Parkinson's disease can also cause a range of other physical and mental symptoms.
- balance problems – these can make someone with the condition more likely to have a fall and injure themselves
- loss of sense of smell (anosmia) – sometimes occurs several years before other symptoms develop
- nerve pain – can cause unpleasant sensations, such as burning, coldness or numbness
- problems with peeing – such as having to get up frequently during the night to pee or unintentionally peeing (urinary incontinence)
- an inability to obtain or sustain an erection (erectile dysfunction) in men
- difficulty becoming sexually aroused and achieving an orgasm (sexual dysfunction) in women
- dizziness, blurred vision or fainting when moving from a sitting or lying position to a standing one – caused by a sudden drop in blood pressure
- excessive sweating (hyperhidrosis)
- swallowing difficulties (dysphagia) – this can lead to malnutrition and dehydration
- excessive production of saliva (drooling)

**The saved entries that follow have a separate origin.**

(** * neuro-mono: the stereo analysis and downmix pipeline

    A shallow embedding of [audio-utils.ts], [neural-network.ts],
    [converter.ts] and the facade of [index.ts], the properties the
    specification states about them, and further properties read off
    the code (numbered X1, X2, ...).  Module [Double] embeds the
    analysis and the weight mapper a second time, on binary64 numbers,
    to evaluate the code where rounding decides.

    Numbers.  A JavaScript number is modelled by [num]: a real, one of the
    two infinities, or NaN, with the IEEE-754 rules for the special values
    (0/0 = NaN, x/0 = an infinity, NaN is absorbing, every comparison with
    NaN is false).  Arithmetic on finite values is exact: rounding (of
    doubles, and of the 32-bit stores into a [Float32Array]) and the sign
    of zero are not modelled there.  Where the rounding decides a
    property, module [Double] computes with it.

    Arrays.  A [Float32Array] is a [list num]; reading past the end gives
    [undefined], which every arithmetic use turns into NaN, so an
    out-of-range read is NaN; a write past the end is dropped, as typed
    arrays do. *)

From Stdlib Require Import Reals Lra Lia List ZArith Bool PeanoNat.
From Stdlib Require Floats.
Import ListNotations.

Set Implicit Arguments.

(* ================================================================== *)
(** * JavaScript numbers *)
(* ================================================================== *)

Module JS.

Inductive num : Type :=
| NaN
| NegInf
| Fin (r : R)
| PosInf.

Coercion Fin : R >-> num.

Definition Rltb (x y : R) : bool := if Rlt_dec x y then true else false.
Definition Rleb (x y : R) : bool := if Rle_dec x y then true else false.
Definition Reqb (x y : R) : bool := if Req_dec_T x y then true else false.

(** The sign of a real, as a [comparison] with zero. *)
Definition Rsign (r : R) : comparison :=
  if Rltb 0 r then Gt else if Rltb r 0 then Lt else Eq.

(** The infinity of a given sign; a zero sign is the invalid operation. *)
Definition inf_of (c : comparison) : num :=
  match c with Gt => PosInf | Lt => NegInf | Eq => NaN end.

Definition add (x y : num) : num :=
  match x, y with
  | NaN, _ => NaN
  | _, NaN => NaN
  | Fin a, Fin b => Fin (a + b)
  | PosInf, NegInf => NaN
  | NegInf, PosInf => NaN
  | PosInf, _ => PosInf
  | _, PosInf => PosInf
  | NegInf, _ => NegInf
  | _, NegInf => NegInf
  end.

Definition opp (x : num) : num :=
  match x with
  | NaN => NaN
  | NegInf => PosInf
  | Fin a => Fin (- a)
  | PosInf => NegInf
  end.

Definition sub (x y : num) : num := add x (opp y).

- problems sleeping (insomnia) – this can result in excessive sleepiness during the day
Cognitive and psychiatric symptoms
- depression and anxiety
- mild cognitive impairment – slight memory problems and problems with activities that require planning and organisation
- dementia – a group of symptoms, including more severe memory problems, personality changes, seeing things that are not there (visual hallucinations) and believing things that are not true (delusions)
When to seek medical advice
See your GP if you're concerned you may have symptoms of Parkinson's disease.
Your GP will ask about your symptoms and your medical history to help them decide whether it's necessary to refer you to a specialist for further tests.